* _What is required_: Given the entries that follow, write out exactly the lines starting at the one containing "let step := fun" and ending at the one containing "destruct (nodeMapOf nodes !! fe_target", both ends included, and only those.
════
Lemma X8_live_count_never_grows_past_limit_witness :
  length (particles demoLoweredRun.1) <= Nat.max (length (particles demoLowered)) 1.
Proof.
  apply (X8_live_count_never_grows_past_limit halves 3
           [CallSpawnOne; CallUpdate 16 0 0] demoLowered 0
           demoLoweredRun.1 demoLoweredRun.2 1).
  - vm_compute. reflexivity.
  - vm_compute. reflexivity.
  - vm_compute. reflexivity.
  - vm_compute. reflexivity.
Defined.

(** [demoLowered] holds two particles under a limit of 1, and the run keeps
    both. *)
Example demoLowered_count :
  length (particles demoLowered) = 2 /\ length (particles demoLoweredRun.1) = 2.
Proof. vm_compute. split; reflexivity. Qed.

Lemma X9_completion_window_witness :
  Forall (fun t => PrimFloat.ltb (PrimFloat.sub 200 5000) t = true)
    (_recentCompletions demoRemoved.1)
  /\ _recentCompletions demoRemoved.1
       `sublist_of` (_recentCompletions demoFinished.1
                  ++ replicate (_completedCount demoRemoved.1
                                - _completedCount demoFinished.1) 200%float).
Proof.
  apply (X9_completion_window halves 3 16 150 200 demoFinished.1 demoFinished.2
           demoRemoved.1 demoRemoved.2).
  vm_compute. reflexivity.
Defined.

(** The update of [demoRemoved] counted the finished particle at time 200. *)
Example demoRemoved_statistics :
  _recentCompletions demoRemoved.1 = [200%float] /\ _completedCount demoRemoved.1 = 1.
Proof. vm_compute. split; reflexivity. Qed.

Lemma demo_sameSimulation : sameSimulation demoGeo demo0.
Proof. unfold sameSimulation. simpl. repeat split; constructor. Qed.

Lemma X11_geometry_does_not_influence_simulation_witness :
  exists t', calls halves 3 threeFrames demo0 0 = Some (t', demoTrail.2)
             /\ sameSimulation demoTrail.1 t'.
Proof.
  apply (X11_geometry_does_not_influence_simulation halves 3 threeFrames demoGeo demo0 0).
  - exact demo_sameSimulation.
  - vm_compute. reflexivity.
Defined.

Lemma X12_manual_spawn_frame_witness :
  _lastSpawnTime demoSpawned.1 = _lastSpawnTime demoGeo
  /\ _completedCount demoSpawned.1 = _completedCount demoGeo
  /\ _recentCompletions demoSpawned.1 = _recentCompletions demoGeo
  /\ edgePaths demoSpawned.1 = edgePaths demoGeo
  /\ adjacency demoSpawned.1 = adjacency demoGeo
  /\ selectedEdgeIds demoSpawned.1 = selectedEdgeIds demoGeo
  /\ config demoSpawned.1 = config demoGeo
  /\ atMostOneNew demoGeo demoSpawned.1.
Proof.
  apply (X12_manual_spawn_frame halves 3 "entry" demoGeo 0 demoSpawned.1 demoSpawned.2).
  left. vm_compute. reflexivity.
Defined.

Lemma demoScheduled_changed : demoScheduled.1 <> demoGeo.
Proof.
  intros Heq. apply (f_equal (fun s => length (particles s))) in Heq.
  vm_compute in Heq. discriminate.
Qed.

Lemma X13_scheduled_spawn_conditions_witness :
  atMostOneNew demoGeo demoScheduled.1
  /\ _lastSpawnTime demoScheduled.1 = 100%float
  /\ atCapacity demoGeo = false
  /\ PrimFloat.ltb (PrimFloat.sub 100 (_lastSpawnTime demoGeo))
       (PrimFloat.div 1000 (spawnRate (config demoGeo))) = false
  /\ exists start, startNodeId (config demoGeo) = Some start /\ start <> ""%string.
Proof.
  destruct (X13_scheduled_spawn_conditions halves 3 100 demoGeo 0
              demoScheduled.1 demoScheduled.2) as [Hnew Hwhen].
  - vm_compute. reflexivity.
  - split; [exact Hnew |]. apply Hwhen. exact demoScheduled_changed.
Defined.

(** The scheduled spawn of [demoScheduled] did add a particle. *)
Example demoScheduled_count : length (particles demoScheduled.1) = 1.
Proof. vm_compute. reflexivity. Qed.

End PoolExtras.

(** ** The canvas *)

Module CanvasExtras.
Import Curve ParticleSystem ParticleCanvas RouterExtras PoolProperties.

Lemma nodeMap_fold (nodes : list FlowNode) :
  forall (m : gmap string SizedNode) (n : string) (sn : SizedNode),
    fold_left (fun (m : gmap string SizedNode) nd => <[ n_id nd := sized nd ]> m) nodes m !! n
      = Some sn ->
    m !! n = Some sn \/ exists nd, nd ∈ nodes /\ n_id nd = n /\ sn = sized nd.
Proof.
  induction nodes as [| a nodes IH]; intros m n sn Hlook; simpl in Hlook; [auto |].
  apply IH in Hlook as [Hm | (nd & Hin & Hid & Hsn)].
  - destruct (decide (n_id a = n)) as [<- | Hne].
    + rewrite lookup_insert_eq in Hm. injection Hm as <-.
      right. exists a. split; [left | auto].
    + rewrite lookup_insert_ne in Hm by exact Hne. auto.
  - right. exists nd. split; [right; exact Hin | auto].
Qed.

Lemma nodeMap_fold_present (nodes : list FlowNode) :
  forall (m : gmap string SizedNode) (n : string),
    (is_Some (m !! n) \/ exists nd, nd ∈ nodes /\ n_id nd = n) ->
    is_Some (fold_left (fun (m : gmap string SizedNode) nd => <[ n_id nd := sized nd ]> m)
               nodes m !! n).
Proof.
  induction nodes as [| a nodes IH]; intros m n Hpre; simpl.
  - destruct Hpre as [Hm | (nd & Hin & _)]; [exact Hm | inversion Hin].
  - apply IH. destruct Hpre as [Hm | (nd & Hin & Hid)].
    + left. destruct (decide (n_id a = n)) as [<- | Hne];
        [rewrite lookup_insert_eq; eauto | rewrite lookup_insert_ne by exact Hne; exact Hm].
    + apply elem_of_cons in Hin as [-> | Hin].
      * left. rewrite <- Hid, lookup_insert_eq. eauto.
      * right. eauto.
Qed.

(** A node with the given id is among the nodes. *)
Definition present (nodes : list FlowNode) (n : string) : Prop :=
  exists nd, nd ∈ nodes /\ n_id nd = n.

Lemma nodeMapOf_present (nodes : list FlowNode) (n : string) :
  is_Some (nodeMapOf nodes !! n) <-> present nodes n.
Proof.
  unfold nodeMapOf, present. split.
  - intros [sn Hsn]. apply nodeMap_fold in Hsn as [Hm | (nd & Hin & Hid & _)]; [| eauto].
    rewrite lookup_empty in Hm. discriminate.
  - intros Hp. apply nodeMap_fold_present. right. exact Hp.
Qed.

Lemma nodeMapOf_sized (nodes : list FlowNode) (n : string) (sn : SizedNode) :
  nodeMapOf nodes !! n = Some sn -> exists nd, nd ∈ nodes /\ n_id nd = n /\ sn = sized nd.
Proof.
  unfold nodeMapOf. intros Hsn. apply nodeMap_fold in Hsn as [Hm | Hnd]; [| exact Hnd].
  rewrite lookup_empty in Hm. discriminate.
Qed.

(** Both ends of the edge are among the nodes. *)
Definition anchored (nodes : list FlowNode) (e : FlowEdge) : Prop :=
  present nodes (fe_source e) /\ present nodes (fe_target e).

Lemma edgePaths_fold (nodes : list FlowNode) (edges : list FlowEdge) :
  forall (m : gmap string (EdgePath float)) (i : string),
    let step := fun (edgePaths : gmap string (EdgePath float)) edge =>
      match nodeMapOf nodes !! fe_source edge, nodeMapOf nodes !! fe_target edge with
      | Some sourceNode, Some targetNode =>
          <[ fe_id edge := connect sourceNode targetNode ]> edgePaths
      | _, _ => edgePaths
      end in
    (forall p, fold_left step edges m !! i = Some p ->
       m !! i = Some p
       \/ exists e a b, e ∈ edges /\ fe_id e = i
            /\ a ∈ nodes /\ n_id a = fe_source e /\ b ∈ nodes /\ n_id b = fe_target e
            /\ p = connect (sized a) (sized b))
    /\ ((is_Some (m !! i) \/ exists e, e ∈ edges /\ fe_id e = i /\ anchored nodes e) ->
        is_Some (fold_left step edges m !! i)).
Proof.
  induction edges as [| e edges IH]; intros m i step; simpl.
  - split; [auto |]. intros [Hm | (e & Hin & _)]; [exact Hm | inversion Hin].
  - destruct (IH (step m e) i) as [IHval IHkey]. fold step in IHval, IHkey. split.
    + intros p Hp. apply IHval in Hp as [Hm | (e' & a & b & Hin & Hrest)].
      * unfold step in Hm.
        destruct (nodeMapOf nodes !! fe_source e) as [sn |] eqn:Hs; [| auto].
        destruct (nodeMapOf nodes !! fe_target e) as [tn |] eqn:Ht; [| auto].
        destruct (decide (fe_id e = i)) as [Hid | Hne].
        -- rewrite <- Hid, lookup_insert_eq in Hm. injection Hm as <-.
           apply nodeMapOf_sized in Hs as (a & Ha & Haid & ->).
           apply nodeMapOf_sized in Ht as (b & Hb & Hbid & ->).
           right. exists e, a, b. repeat split; auto. left.
        -- rewrite lookup_insert_ne in Hm by exact Hne. auto.
      * right. exists e', a, b. split; [right; exact Hin | exact Hrest].
    + intros Hpre. apply IHkey. destruct Hpre as [Hm | (e' & Hin & Hid & Hanch)].
      * left. unfold step.
        destruct (nodeMapOf nodes !! fe_source e), (nodeMapOf nodes !! fe_target e);
          try exact Hm.
        destruct (decide (fe_id e = i)) as [<- | Hne];
          [rewrite lookup_insert_eq; eauto | rewrite lookup_insert_ne by exact Hne; exact Hm].
      * apply elem_of_cons in Hin as [-> | Hin]; [| right; eauto].
        left. unfold step. destruct Hanch as [Hs Ht].
        apply nodeMapOf_present in Hs as [sn ->]. apply nodeMapOf_present in Ht as [tn ->].
        rewrite <- Hid, lookup_insert_eq. eauto.
Qed.

Lemma computeEdgePaths_key (nodes : list FlowNode) (edges : list FlowEdge) (i : string) :
  is_Some (computeEdgePaths nodes edges !! i)
  <-> exists e, e ∈ edges /\ fe_id e = i /\ anchored nodes e.
Proof.
  unfold computeEdgePaths. cbv zeta.
  destruct (edgePaths_fold nodes edges ∅ i) as [Hval Hkey]. split.
  - intros [p Hp]. apply Hval in Hp as [Hm | (e & a & b & Hin & Hid & Ha & Haid & Hb & Hbid & _)].
    + rewrite lookup_empty in Hm. discriminate.
    + exists e. repeat split; [exact Hin | exact Hid | exists a; auto | exists b; auto].
  - intros He. apply Hkey. right. exact He.
Qed.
════
* _Response area_:
    let step := fun (edgePaths : gmap string (EdgePath float)) edge =>
      match nodeMapOf nodes !! fe_source edge, nodeMapOf nodes !! fe_target edge with
      | Some sourceNode, Some targetNode =>
          <[ fe_id edge := connect sourceNode targetNode ]> edgePaths
      | _, _ => edgePaths
      end in
    (forall p, fold_left step edges m !! i = Some p ->
       m !! i = Some p
       \/ exists e a b, e ∈ edges /\ fe_id e = i
            /\ a ∈ nodes /\ n_id a = fe_source e /\ b ∈ nodes /\ n_id b = fe_target e
            /\ p = connect (sized a) (sized b))
    /\ ((is_Some (m !! i) \/ exists e, e ∈ edges /\ fe_id e = i /\ anchored nodes e) ->
        is_Some (fold_left step edges m !! i)).
Proof.
  induction edges as [| e edges IH]; intros m i step; simpl.
  - split; [auto |]. intros [Hm | (e & Hin & _)]; [exact Hm | inversion Hin].
  - destruct (IH (step m e) i) as [IHval IHkey]. fold step in IHval, IHkey. split.
    + intros p Hp. apply IHval in Hp as [Hm | (e' & a & b & Hin & Hrest)].
      * unfold step in Hm.
        destruct (nodeMapOf nodes !! fe_source e) as [sn |] eqn:Hs; [| auto].
        destruct (nodeMapOf nodes !! fe_target e) as [tn |] eqn:Ht; [| auto].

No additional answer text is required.